- _WORK INSTRUCTIONS_
Please repeat, without alteration, the line containing "[] partial_nodes []." and every line that follows it to the end of the entries below, and only those lines.
PROVIDED DATA section start
(** *** Receipts for some rows only *)

Definition partial_nodes : list KernelNode :=
  [demo_node Pm4Lowering [mkRegionEffect 0 1 [VmemStore]; mkRegionEffect 8 2 [VmemStore]];
   demo_node Pm4Lowering [mkRegionEffect 0 2 [VmemLoad]];
   demo_node Pm4Lowering [mkRegionEffect 0 1 [VmemStore]]].
Definition partial_program : KernelProgram :=
  mkKernelProgram (lit "gfx1201") [mkBinding 4096 4; mkBinding 8192 64; mkBinding 16384 64] [] partial_nodes [].
Definition partial_probe : G4Table :=
  let row name := mkG4Row name None [mkTrials (lit "wait_inter_node") 1000 0] in
  mkG4Table (lit "gfx1201") [row (lit "raw_vmem"); row (lit "raw_smem")].
Definition partial_table : CacheTable := (attach_receipts demo_table partial_probe (lit "probe") 1000).1.

(** With a receipt for the read-after-write row only, the wait before the reader
    closes the epoch of the first node, and the later write after write, whose
    row asks for a system acquire, is not covered. *)
Lemma partial_receipts_uncovered :
  arch_table (lit "gfx1201") partial_table ∧
  (plan ← boundary_plan partial_program partial_table UnreceiptedSystem; segment_ops plan (mkSegment 0 3)) =
    Some [OpEntry; OpDispatch 0; OpBoundary dependent; OpDispatch 1; OpDispatch 2; OpExit] ∧
  (a ← partial_nodes !! 0; b ← partial_nodes !! 2; Some (existsb (λ e, existsb (λ f, bool_decide (Waw ∈ pair_hazards e f)) (kn_effects b)) (kn_effects a))) = Some true ∧
  (need ← visibility_of partial_table UnreceiptedSystem Waw; Some (vis_covers dependent need)) = Some false.
Proof. split; [apply at_receipts, demo_table_ok|]. vm_compute. done. Qed.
PROVIDED DATA section end
- _ANSWER FOR THIS EXERCISE_
  mkKernelProgram (lit "gfx1201") [mkBinding 4096 4; mkBinding 8192 64; mkBinding 16384 64] [] partial_nodes [].
Definition partial_probe : G4Table :=
  let row name := mkG4Row name None [mkTrials (lit "wait_inter_node") 1000 0] in
  mkG4Table (lit "gfx1201") [row (lit "raw_vmem"); row (lit "raw_smem")].
Definition partial_table : CacheTable := (attach_receipts demo_table partial_probe (lit "probe") 1000).1.

(** With a receipt for the read-after-write row only, the wait before the reader
    closes the epoch of the first node, and the later write after write, whose
    row asks for a system acquire, is not covered. *)
Lemma partial_receipts_uncovered :
  arch_table (lit "gfx1201") partial_table ∧
  (plan ← boundary_plan partial_program partial_table UnreceiptedSystem; segment_ops plan (mkSegment 0 3)) =
    Some [OpEntry; OpDispatch 0; OpBoundary dependent; OpDispatch 1; OpDispatch 2; OpExit] ∧
  (a ← partial_nodes !! 0; b ← partial_nodes !! 2; Some (existsb (λ e, existsb (λ f, bool_decide (Waw ∈ pair_hazards e f)) (kn_effects b)) (kn_effects a))) = Some true ∧
  (need ← visibility_of partial_table UnreceiptedSystem Waw; Some (vis_covers dependent need)) = Some false.
Proof. split; [apply at_receipts, demo_table_ok|]. vm_compute. done. Qed.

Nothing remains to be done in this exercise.